In explaining monetary policy to the public, central banks employ price indexes that cover goods and services consumed by households, especially the consumer price index (CPI). The CPI, however, is generally thought to overstate changes in the true cost of living. Accurate price measurement is particularly important in a country like Japan where CPI inflation is running close to zero.
Shiratsuka (1999) first showed a point estimate of the upward bias in the Japanese 1990 base CPI of 0.9 percentage point. Thereafter, the Japanese CPI introduced various revisions to improve its accuracy, including the application of hedonic methods for PCs and digital cameras. Shiratsuka (2006) made a follow-up assessment, suggesting that the upward bias had substantially narrowed in the 2000 base index.1
Imai and Watanabe (2014) make an important contribution to enhancing our understanding of the measurement problem of the Japanese CPI, particularly in relation to quality adjustments using unit-price changes. By employing daily scanner data for more than 300,000 products sold at about 200 supermarkets from 2000 to 2012, Imai and Watanabe show that Japanese consumers tend to respond in parallel to both size/weight changes and price changes. Imai and Watanabe thus argue that the Japanese CPI may be downwardly biased rather than upwardly biased, since appropriate adjustments are not made for the quality downgrade associated with product downsizing.
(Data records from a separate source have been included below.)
(** C1 (as amended).  In every state reached by uploads whose failed chunk
    writes left no file, for every file name [N] whose basename is accepted
    as a header value and every buffer [B]: after a successful upload of
    [B] under [N], a download of [N] returns exactly [B]; after a further
    successful upload of [B2] under the same name it returns [B2]. *)
Theorem roundtrip_last_write_wins (st : state) (io : oracle) (N : string)
    (B : list byte) (st1 : state) (r1 : response) :
  reachable' st → within' (multer_single N B) →
  header_ok (safeName N) = true →
  ingest' io N B st = (st1, Ok r1) →
  download N st1 = (st1, Ok B) ∧
  ∀ io2 B2 st2 r2,
    within' (multer_single N B2) →
    ingest' io2 N B2 st1 = (st2, Ok r2) →
    download N st2 = (st2, Ok B2).
Proof.
  intros Hreach Hw Hh E.
  pose proof (store_reachable sha256 chunk_size JSON_stringify JSON_parse U
                chunk_size_pos sha256_length JSON_roundtrip JSON_prefix
                U_collision_free st Hreach) as Hinv.
  destruct (saved_download _ _ _ _ _ _ Hinv Hw Hh E) as [Hinv1 H1].
  split; [done |].
  intros io2 B2 st2 r2 Hw2 E2.
  by destruct (saved_download _ _ _ _ _ _ Hinv1 Hw2 Hh E2).
Qed.
End RoundTrip.

(** ** The concrete runs satisfy the assumptions *)

Module RunFacts.
Import Run.

Lemma U_collision_free : collision_free Toy.sha256 U.
Proof.
  intros a b [-> | [-> | ->]] [-> | [-> | ->]] H; try done; vm_compute in H; discriminate.
Qed.

Lemma within_U (B : list byte) (N : string) :
  B = B1 ∨ B = B2 → within Toy.sha256 CHUNK_SIZE U (Some (File B N)).
Proof.
  intros HB f cs [= <-] Hcs. simpl in Hcs.
  destruct HB as [-> | ->]; vm_compute in Hcs; injection Hcs as <-;
    (constructor; [|constructor]); unfold U; simpl; auto.
Qed.

End RunFacts.

(** C1 as stated fails in two ways.  An upload under a name with a control
    character succeeds, and the download of that name fails although every
    blob is stored.  And after an upload whose chunk write failed with the
    file created and nothing written, a second upload of the same bytes
    succeeds without writing the chunk, and the download returns no
    bytes. *)
Lemma roundtrip_counterexample :
  ((Toy.ingest io_ok Cases.ctl_name Run.B1 Toy.init).2
     = Ok (Response true Cases.ctl_name 1) ∧
   (download Cases.ctl_name
      (Toy.ingest io_ok Cases.ctl_name Run.B1 Toy.init).1).2
     = Err CorruptStore) ∧
  ((Toy.ingest Cases.io_cut_chunks "a.pdf" Run.B1 Toy.init).2
     = Err (WriteFailed Chunks (Cases.sig1 +:+ ".chunk")) ∧
   (Toy.ingest io_ok "a.pdf" Run.B1 Cases.st_cut).2
     = Ok (Response false "a.pdf" 1) ∧
   (download "a.pdf" (Toy.ingest io_ok "a.pdf" Run.B1 Cases.st_cut).1).2
     = Ok []).
Proof. repeat split; vm_compute; reflexivity. Qed.

Lemma roundtrip_last_write_wins_witness :
  download "a.pdf" Run.st1 = (Run.st1, Ok Run.B1) ∧
  download "a.pdf" Run.st2 = (Run.st2, Ok Run.B2).
Proof.
  pose proof (roundtrip_last_write_wins Toy.sha256 CHUNK_SIZE Toy.stringify
                Toy.parse Run.U ToyFacts.chunk_size_pos ToyFacts.sha256_length
                ToyFacts.parse_stringify ToyFacts.parse_truncated
                RunFacts.U_collision_free
                Toy.init io_ok "a.pdf" Run.B1 Run.st1 (Response true "a.pdf" 1)
                (reach_init _ _ _ _ _)
                (RunFacts.within_U Run.B1 "a.pdf" (or_introl eq_refl))
                eq_refl
                ltac:(vm_compute; reflexivity)) as [H1 H2].
  split; [exact H1 |].
  apply (H2 io_ok Run.B2 Run.st2 (Response true "a.pdf" 1)
            (RunFacts.within_U Run.B2 "a.pdf" (or_intror eq_refl))).
  vm_compute; reflexivity.
Defined.

(** ** Idempotence, failures and empty uploads *)

Section Ingest.
Variable sha256 : list byte → list byte.
Variable chunk_size : nat.
Variable JSON_stringify : manifest → string.
Hypothesis chunk_size_pos : 0 < chunk_size.

Local Abbreviation upload' := (upload sha256 chunk_size JSON_stringify).
Local Abbreviation chunkAndHash' := (chunkAndHash sha256 chunk_size).

(** C2.  After a successful upload of a file, a second upload of the same
    file computes the same digest list and signature, writes nothing to the
    chunk directory and, once its manifest is saved, reports that no chunk
    was written with the same chunk count; no upload ever changes a blob
    that is already stored. *)
Theorem ingest_idempotent (st : state) (io1 io2 : oracle) (f : file)
    (st1 : state) (r1 : response) :
  upload' io1 (Some f) st = (st1, Ok r1) →
  chunksDir st ⊆ chunksDir st1 ∧
  chunksDir (upload' io2 (Some f) st1).1 = chunksDir st1 ∧
  fileSignatures (upload' io2 (Some f) st1).1 = fileSignatures st1 ∧
  (∃ cs, chunkAndHash' (buffer f) = Some cs ∧
         fileMeta st1 !! filename r1 =
           Some (Meta (Str.join "-" (hash <$> cs)) (hash <$> cs)) ∧
         fileMeta (upload' io2 (Some f) st1).1 !! filename r1 =
           Some (Meta (Str.join "-" (hash <$> cs)) (hash <$> cs))) ∧
  ((upload' io2 (Some f) st1).2 = Ok (Response false (filename r1) (chunkCount r1)) ∨
   (upload' io2 (Some f) st1).2 = Err (WriteFailed Manifests (filename r1 +:+ ".json"))) ∧
  (io2 Manifests (filename r1 +:+ ".json") = true →
   (upload' io2 (Some f) st1).2 = Ok (Response false (filename r1) (chunkCount r1))).
Proof.
  intros E.
  destruct (upload_cases sha256 chunk_size JSON_stringify chunk_size_pos io1 f st)
    as (cs & Hcs & _ & _ & _ & Hpost).
  rewrite E in Hpost. simpl in Hpost.
  inversion Hpost as [| |s w name hs Hp Hio]; subst. subst name hs.
  pose proof (phase_sig_in _ _ _ _ _ _ Hp) as Hin.
  apply chunk_phase_frame in Hp as (_ & _ & Hsub & _).
  rewrite (upload_eq _ _ _ io2 f cs _ Hcs). simpl.
  rewrite bool_decide_eq_true_2 by done.
  split; [done |].
  destruct (io2 Manifests _) eqn:Eio2; simpl.
  - split; [done |]. split; [done |]. split; [|split; [by left | done]].
    exists cs. by rewrite !lookup_insert_eq.
  - unfold cut_manifest. destruct (leaves io2 Manifests _); simpl;
      (split; [done |]); (split; [done |]);
      (split; [|split; [by right | done]]);
      exists cs; by rewrite !lookup_insert_eq.
Qed.

(** C5.  When a chunk write fails the upload ends there: the file index,
    the signature index and the manifest directory are as before the
    request and the chunk directory has only grown.  A chunk that is absent
    and cannot be written makes the upload fail in this way, and a
    signature enters the index only with every chunk of the upload
    stored. *)
Theorem chunk_write_failure_aborts (st : state) (io : oracle) (f : file) :
  ∃ cs, chunkAndHash' (buffer f) = Some cs ∧
    (∀ st' k, upload' io (Some f) st = (st', Err (WriteFailed Chunks k)) →
       fileMeta st' = fileMeta st ∧ fileSignatures st' = fileSignatures st ∧
       manifestDir st' = manifestDir st ∧ chunksDir st ⊆ chunksDir st' ∧
       io Chunks k = false) ∧
    (Str.join "-" (hash <$> cs) ∉ fileSignatures st →
     (∃ c, c ∈ cs ∧ chunksDir st !! (hash c +:+ ".chunk") = None ∧
           io Chunks (hash c +:+ ".chunk") = false) →
     ∃ st' k, upload' io (Some f) st = (st', Err (WriteFailed Chunks k))) ∧
    (Str.join "-" (hash <$> cs) ∉ fileSignatures st →
     Str.join "-" (hash <$> cs) ∈ fileSignatures (upload' io (Some f) st).1 →
     ∀ c, c ∈ cs →
       is_Some (chunksDir (upload' io (Some f) st).1 !! (hash c +:+ ".chunk"))).
Proof.
  destruct (upload_cases sha256 chunk_size JSON_stringify chunk_size_pos io f st)
    as (cs & Hcs & _ & _ & _ & Hpost).
  exists cs. split; [done |]. split; [|split].
  - intros st' k E. rewrite E in Hpost. simpl in Hpost.
    inversion Hpost as [s e Hp| |]; subst.
    inversion Hp as [| |s e Hout Hfe]; subst.
    destruct Hfe as [H1 H2 H3 H4 _ (k' & [= <-] & Hk)]. done.
  - intros Hout (c & Hc & Habs & Hio).
    rewrite (upload_eq _ _ _ io f cs st Hcs). simpl.
    rewrite bool_decide_eq_false_2 by done.
    destruct (forEach_fails io cs false st c Hc Habs Hio) as (s & k & ->).
    by exists s, k.
  - intros Hout Hin c Hc.
    destruct (upload' io (Some f) st) as [st' out]. simpl in *.
    assert (∀ s w, chunk_phase io cs (Str.join "-" (hash <$> cs)) st s (Ok w) →
              is_Some (chunksDir s !! (hash c +:+ ".chunk"))) as Hall.
    { intros s w Hp. inversion Hp as [|s' w' _ Hfe|]; subst; [done |].
      destruct (fe_out _ _ _ _ _ _ Hfe) as (Ha & _). by apply Ha. }
    inversion Hpost as [s e Hp|s w name hs Hp Hio|s w name hs Hp Hio]; subst;
      rewrite ?cut_manifest_chunks, ?cut_manifest_sigs in *; simpl in *; eauto.
    inversion Hp as [| |s' e' _ Hfe]; subst.
    destruct Hfe as [_ H2 _ _ _ _]. congruence.
Qed.

(** C7 (as amended).  A request without a file is answered InvalidInput and
    changes nothing, and no request with a file is answered InvalidInput.
    An empty file is accepted: it has no chunk, its signature is the empty
    string, and once the manifest is saved the answer reports zero chunks,
    the file is indexed with an empty digest list and the empty signature
    is in the signature index. *)
Theorem empty_upload_accepted (st : state) (io : oracle) (name : string) :
  upload' io None st = (st, Err InvalidInput) ∧
  (∀ req_file, (upload' io req_file st).2 = Err InvalidInput ↔ req_file = None) ∧
  (upload' io (Some (File [] name)) st).2 ≠ Err InvalidInput ∧
  (io Manifests (safeName (or_unnamed name) +:+ ".json") = true →
   ∃ st', upload' io (Some (File [] name)) st =
            (st', Ok (Response false (safeName (or_unnamed name)) 0)) ∧
          fileMeta st' !! safeName (or_unnamed name) = Some (Meta "" []) ∧
          "" ∈ fileSignatures st' ∧
          manifestDir st' !! (safeName (or_unnamed name) +:+ ".json") =
            Some (JSON_stringify (Manifest (safeName (or_unnamed name)) "" [])) ∧
          chunksDir st' = chunksDir st).
Proof.
  split; [done |].
  assert (∀ f, (upload' io (Some f) st).2 ≠ Err InvalidInput) as Hfile.
  { intros f. destruct (chunkAndHash' (buffer f)) as [cs|] eqn:Hcs.
    - rewrite (upload_eq _ _ _ io f cs st Hcs). cbv zeta.
      destruct (bool_decide _).
      + by destruct (io Manifests _).
      + destruct (forEach_chunk io cs false st) as [s [w|e]] eqn:E.
        * by destruct (io Manifests _).
        * apply forEach_chunk_post in E.
          destruct (fe_out _ _ _ _ _ _ E) as (k & -> & _). done.
    - unfold upload. by rewrite Hcs. }
  split; [|split; [apply Hfile |]].
  { intros [f|]; [|done]. split; [|done]. intros H. by apply Hfile in H. }
  assert (chunkAndHash' (buffer (File [] name)) = Some []) as Hcs by done.
  rewrite (upload_eq _ _ _ io (File [] name) [] st Hcs). simpl.
  destruct (decide ("" ∈ fileSignatures st)) as [Hin|Hout].
  - rewrite bool_decide_eq_true_2 by done.
    destruct (io Manifests _); simpl; [|done].
    intros _. eexists. split; [done |]. simpl. by rewrite !lookup_insert_eq.
  - rewrite bool_decide_eq_false_2 by done. simpl.
    destruct (io Manifests _); simpl; [|done].
    intros _. eexists. split; [done |]. simpl. rewrite !lookup_insert_eq.
    split; [done |]. split; [|done]. apply elem_of_union. left.
    by apply elem_of_singleton.
Qed.
End Ingest.

(** ** Crash recovery and file names *)

Section Recovery.
Variable sha256 : list byte → list byte.
Variable chunk_size : nat.
Variable JSON_stringify : manifest → string.
Variable JSON_parse : string → option manifest.
Hypothesis chunk_size_pos : 0 < chunk_size.
Hypothesis JSON_roundtrip : ∀ m, JSON_parse (JSON_stringify m) = Some m.
Hypothesis JSON_prefix : ∀ m n, n < String.length (JSON_stringify m) →
  JSON_parse (Str.truncate n (JSON_stringify m)) = None.

Local Abbreviation upload' := (upload sha256 chunk_size JSON_stringify).
Local Abbreviation ingest' := (ingest sha256 chunk_size JSON_stringify).
Local Abbreviation restart' := (restart JSON_parse).
Local Abbreviation reachable' :=
  (reachable sha256 chunk_size JSON_stringify JSON_parse).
I would draw different implications from the empirical findings in Imai and Watanabe (2014). It is possible that the Japanese CPI is downwardly biased because it fails to reflect hidden price changes in product downsizing, as they discussed. If this is the case, however, such a bias would be introduced not through the quality adjustment method, but through the price survey method of “one-specification for one-item.” In addition, the direction of the bias is uncertain, depending on economic conditions.
The “one-specification for one-item” policy specifies a single and generally the most popular specification for each item, and continuously surveys the prices of this item. That policy has an advantage in that monitoring the specification changes for the items surveyed, including product downsizing/upsizing, becomes easier. The policy, however, has a disadvantage in that the specified item is not necessarily representative of all items in an expenditure category.
Figure 1 plots the chocolate CPI, which has a very detailed specification of products, like “Meiji milk chocolate” or “Lotte Ghana milk chocolate.” Imai and Watanabe (2014) report that per-gram prices for “Meiji milk chocolate” increased 27% from May 2008 to October 2012, which almost corresponds to the 26% increase in the chocolate CPI during the corresponding period. That suggests that unit-price adjustments are properly implemented in surveying chocolate prices. It is still unclear whether the current chocolate CPI properly reflects the overall movements in chocolate prices.
In closing, I should emphasize that measurement errors in the CPI are unavoidable to some extent, since the CPI is not based on census data, but rather on surveys with many statistical adjustments. It is crucially important to examine constantly whether the CPI is reliable enough. Statistical agencies are then required to allocate their limited resources efficiently to create better statistics. In the context of Imai and Watanabe (2014), I suggest exploring how to improve price survey methods so as to reflect the overall price movements of each product category in a more appropriate manner.